This threat model assumes that all databases (DBs) do not trust each other and that no information
from one set of data should be learned by another data owner. We also require that the computing
engine cannot learn anything about the underlying data, the exact query (for examples, the
selection conditions are protected but the computing engine must know the type of the queries to
response accordingly) and its result. We make the following trust assumptions.
- All DBs are honest but curious.
- For correctness of the result, the computing engine will perform the algorithm faithfully.
- For confidentiality of the intermediate result, the computing engine will not collude with any
of DBs. Moreover, there is no communication between the randomizer and the computing engine.

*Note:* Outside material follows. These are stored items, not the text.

Lemma nonFading_filter_le (f : NotificationItem -> bool) l :
  (length (nonFading (List.filter f l)) <= length (nonFading l))%nat.
Proof.
  induction l as [|n l IH]; simpl; [lia|].
  destruct (f n); simpl; destruct (isFading n); simpl; lia.
Qed.

Lemma shrinks_runCallback_removal p cb s :
  cb <> FirstGenerate -> cb <> IntervalTick ->
  shrinks s (runCallback p cb s).
Proof.
  intros H1 H2. unfold shrinks.
  destruct cb; simpl; try congruence; unfold_ops; branches;
    auto using nonFading_markId_le, nonFading_filter_le.
Qed.

Lemma shrinks_handleManualDismiss p note s :
  shrinks s (handleManualDismiss p note s).
Proof.
  unfold shrinks. unfold_ops; branches;
    auto using nonFading_markId_le, nonFading_filter_le.
Qed.

Lemma capacity_insertGenerated p d s s' :
  let newNote :=
    Generator.generateNotification (customMessages p) (fixedUser p) d in
  withinCapacity p (notes s) ->
  insertGenerated p newNote s = Some s' ->
  withinCapacity p (notes s').
Proof.
  intros newNote Hcap Hins. unfold withinCapacity in *.
  unfold insertGenerated in Hins.
  destruct (maxNotifications p <=? Z.of_nat (length (nonFading (notes s))))
    eqn:Emax.
  - apply Z.leb_le in Emax.
    destruct (nonFading (notes s)) as [|oldest rest] eqn:Enf; [discriminate|].
    assert (Hlt := nonFading_markId_lt oldest (notes s)).
    rewrite Enf in Hlt. specialize (Hlt (or_introl eq_refl)).
    injection Hins as <-. simpl.
    rewrite nonFading_app, length_app.
    destruct (isFading newNote); simpl in *; lia.
  - apply Z.leb_gt in Emax. injection Hins as <-. simpl.
    rewrite nonFading_app, length_app.
    destruct (isFading newNote); simpl; lia.
Qed.

Lemma notes_fire_tick p s : notes (addGeneratedNote_start p s) = notes s.
Proof.
  unfold addGeneratedNote_start. branches; reflexivity.
Qed.

Lemma shrinks_fire p h s : shrinks s (fire p h s).
Proof.
  unfold fire.
  destruct (timers s !! h) as [t|]; [|unfold shrinks; lia].
  destruct (due t <=? now s); [|unfold shrinks; lia].
  destruct (callback t) eqn:Ecb;
    try (match goal with
         | |- shrinks s (runCallback p ?cb (set_timers ?tb s)) =>
             apply (shrinks_runCallback_removal p cb (set_timers tb s));
             discriminate
         end);
    unfold shrinks; simpl; rewrite notes_fire_tick; simpl; lia.
Qed.
(** * enhanced_sumo_ev3: the control loop of the sumo robot

    A shallow embedding of [enhanced_sumo_ev3.py].  Python floats are read
    as exact rationals ([Q]): rounding, infinities and NaN are outside the
    model.  Sensor and clock reads are inputs of an iteration ([Env]);
    motor commands, sleeps, prints and the CSV file are recorded in the
    machine state, so that an iteration is a function one can evaluate.
    The ev3dev2 drivers are not part of the program: a call to the motors
    is recorded with its arguments and returns, except that
    [on_for_seconds] refuses a negative duration, as the driver does. *)

From Stdlib Require Import QArith Qabs Lqa List String Bool.
Import ListNotations.
Open Scope Q_scope.

(** ** Python conventions used by the source *)

Module Py.

(** [x < y] on numbers, as a boolean. *)
Definition ltb (x y : Q) : bool := negb (Qle_bool y x).

(** Truth value of a number: zero is false, everything else is true. *)
Definition truthy (x : Q) : bool := negb (Qeq_bool x 0).

(** [o and p(o)]: the right operand is evaluated only when [o] is true. *)
Definition and_then (o : option Q) (p : Q -> bool) : bool :=
  match o with
  | None => false
  | Some x => truthy x && p x
  end.

(** [max(a, b)] and [min(a, b)] of two arguments: the first one wins ties. *)
Definition max (a b : Q) : Q := if ltb a b then b else a.
Definition min (a b : Q) : Q := if ltb b a then b else a.

End Py.

(** ** Configuration constants *)

Definition BASE_SPEED_SEARCH : Q := 20.
Definition BASE_SPEED_APPROACH : Q := 30.
Definition BASE_SPEED_PUSH : Q := 85.
Definition REFLECT_WHITE_THRESHOLD : Q := 40.
Definition US_DETECT_CM : Q := 25.
Definition US_PUSH_CM : Q := 7.
Definition KP : Q := 1.2.
Definition KI : Q := 0.01.
Definition KD : Q := 0.08.
Definition PID_LIMIT : Q := 40.
Definition PUSH_MAX_TIME : Q := 2.0.
Definition EDGE_BACKUP_TIME : Q := 0.5.
Definition EDGE_ROTATE_TIME : Q := 0.6.

(** ** class PID *)

Record PID := {
  kp : Q;
  ki : Q;
  kd : Q;
  limit : option Q;
  _prev : Q;
  _int : Q;
  _last : option Q
}.

(** [PID.__init__] *)
Definition PID_init (kp ki kd : Q) (limit : option Q) : PID :=
  {| kp := kp; ki := ki; kd := kd; limit := limit;
     _prev := 0; _int := 0; _last := None |}.
(** * ssh_tunnel: tunnel orchestration and mesh overlay

    A shallow embedding of the Go packages [config], [protocols] and [mesh]
    of the ssh_tunnel repository, and the properties of their lifecycle,
    selection and address-allocation code.

    Conventions of the embedding.
    - A Go [string] is a [string]; a [time.Duration] and a [time.Time] are
      [Z] (nanoseconds); a [float64] is a primitive binary64 [float]; an
      [error] is its message, [nil] being the absence of one.
    - A Go [map[string]T] is a [gmap string T].  Go does not fix the order
      in which [range] visits a map, so every loop whose result can depend
      on it takes the visiting order as an argument ([range_order]).
    - Clock readings, random bytes and what the network answers are
      arguments of the operation that consumes them.
    - [sync.RWMutex] is not reentrant: an operation that locks a mutex the
      running call chain already holds never returns ([Blocks]). *)

From Stdlib Require Import ZArith Floats.
From Stdlib.Strings Require Import Ascii String Byte.
From stdpp Require Import gmap strings list fin_maps pretty.

Set Warnings "-inexact-float".

Local Open Scope string_scope.
Local Open Scope list_scope.
Local Open Scope Z_scope.

(** Equality of bytes is decidable. *)
#[global] Instance byte_eq_dec : EqDecision byte := Byte.byte_eq_dec.

(** ** Results of fallible and of blocking calls *)

(** [(T, error)]: either the value, or the error's message. *)
Inductive result (A : Type) : Type :=
  | Ok (a : A)
  | Err (msg : string).
Arguments Ok {A} a.
Arguments Err {A} msg.
(** Over exact arithmetic, with a [Math.sqrt] and a width factor that are
    not negative, a window of at least one bar and closes that are all
    positive: the bandwidth series has one entry per bar, is null below
    index window - 1, and from there on is
    (upper - lower) / middle * 100 over a positive middle band, and never
    negative. *)
Theorem calculateBollingerBandwidth_nonnegative (sqrt : Q -> Q)
  (points : list (PriceBar Q)) (window : nat) (numStdDev : Q) (i : nat) :
  (forall x, 0 <= sqrt x)%Q -> (0 <= numStdDev)%Q -> (1 <= window)%nat ->
  (forall b, In b points -> (0 < close b)%Q) ->
  List.length (calculateBollingerBandwidth sqrt points window numStdDev)
  = List.length points
  /\ ((i + 1 < window)%nat ->
      at_ (calculateBollingerBandwidth sqrt points window numStdDev) i = None)
  /\ ((window <= i + 1)%nat -> (i < List.length points)%nat ->
      exists v m u l : Q,
        at_ (calculateBollingerBandwidth sqrt points window numStdDev) i = Some v
        /\ at_ (middle (calculateBollingerBands sqrt points window numStdDev)) i = Some m
        /\ at_ (upper (calculateBollingerBands sqrt points window numStdDev)) i = Some u
        /\ at_ (lower (calculateBollingerBands sqrt points window numStdDev)) i = Some l
        /\ (0 < m)%Q /\ (v == (u - l) / m * 100)%Q /\ (0 <= v)%Q).
Proof.
  intros Hs Hk Hw Hpos.
  unfold calculateBollingerBandwidth. cbv zeta.
  cbn [calculateBollingerBands middle upper lower].
  split; [|split].
  - unfold band. now rewrite !mapi_length, length_map.
  - intros Hi. rewrite at_mapi. unfold band at 1. rewrite mapi_nth_error.
    destruct (nth_error (map getClose points) i) as [x|]; [|reflexivity].
    cbn [option_map]. destruct (Nat.ltb_spec (i + 1) window); [reflexivity | lia].
  - intros Hi Hlen.
    assert (Hmid : exists m, at_ (calculateSMA points window) i = Some m /\ (0 < m)%Q).
    { unfold calculateSMA, rolling. rewrite at_mapi.
      destruct (nth_error (map getClose points) i) as [x|] eqn:Hx.
      2:{ apply nth_error_None in Hx. rewrite length_map in Hx. lia. }
      destruct (Nat.ltb_spec (i + 1) window); [lia|].
      eexists. split; [reflexivity|]. apply exact_mean_positive.
      - intros E.
        assert (Hin : In x (slice (map getClose points) (i + 1 - window) (i + 1)))
          by (apply (@slice_nth_In _ _ _ _ i x); [lia | exact Hx]).
        rewrite E in Hin. contradiction.
      - intros v Hv. apply slice_incl in Hv. apply in_map_iff in Hv.
        destruct Hv as [b [<- Hb]]. exists (close b). split; [reflexivity|].
        now apply Hpos. }
    destruct Hmid as [m [Em Hm]].
    assert (Hband :
               exists s, (0 <= s)%Q
                         /\ forall side : Q -> Q -> Q,
                              at_ (band sqrt (map getClose points)
                                     (calculateSMA points window) window numStdDev side) i
                              = Some (side m (s * numStdDev)%Q)).
    { exists (sqrt (fold_left (fun acc close => (acc + (nz close - m) * (nz close - m))%num)
                      (slice (map getClose points) (i + 1 - window) (i + 1)) zero
                    / ofnat (List.length
                               (slice (map getClose points) (i + 1 - window) (i + 1))))%num).
      split; [apply Hs|]. intros side. unfold band. rewrite at_mapi.
      destruct (nth_error (map getClose points) i) as [x|] eqn:Hx.
      2:{ apply nth_error_None in Hx. rewrite length_map in Hx. lia. }
      destruct (Nat.ltb_spec (i + 1) window); [lia|].
      rewrite Em. reflexivity. }
    destruct Hband as [s [Hs0 Hside]].
    exists (((m + s * numStdDev - (m - s * numStdDev)) / m) * inject_Z 100)%Q.
    exists m, (m + s * numStdDev)%Q, (m - s * numStdDev)%Q.
    assert (Hsk : (0 <= s * numStdDev)%Q) by now apply Qmult_le_0_compat.
    split; [|split; [exact Em|split; [apply (Hside Qplus)|split; [apply (Hside Qminus)|]]]].
    + rewrite at_mapi.
      match goal with
      | |- context [@nth_error ?T ?l i] => destruct (@nth_error T l i) as [w|] eqn:Ew
      end.
      * pose proof (Hside nadd) as H0. unfold at_ in H0.
        erewrite nth_error_nth in H0 by exact Ew. rewrite H0.
        rewrite (Hside nsub), Em. reflexivity.
      * apply nth_error_None in Ew. unfold band in Ew.
        rewrite mapi_length, length_map in Ew. lia.
    + split; [exact Hm|]. split; [unfold inject_Z; reflexivity|].
      unfold inject_Z.
      assert (Hq : (0 <= (m + s * numStdDev - (m - s * numStdDev)) / m)%Q)
        by (apply Qle_shift_div_l; lra).
      set (q := ((m + s * numStdDev - (m - s * numStdDev)) / m)%Q) in *. clearbody q.
      lra.
Qed.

- The querier can encrypt to the randomizer, the randomizer can encrypt to all DBs (as a whole,
not necessary individually), and all DBs can encrypt to the querier. These can be easily realized
if the randomizer, the DBs, and the querier have authenticated public keys.
- To avoid replay attack and the correctness of the end result received by the querier, these
ciphertexts should contain a cryptographic checksum, e.g. by message authentication code, such
that any outsider adversary cannot inject arbitrary messages to the protocol.
- The querier is distinct from the computing engine, and it cannot collude with any of the DBs.
This can be realized by restricting the access to the querier terminal, which also conforms to
regulations, e.g. HIPAA requires that access to hardware and software should be limited to
properly authorized individuals.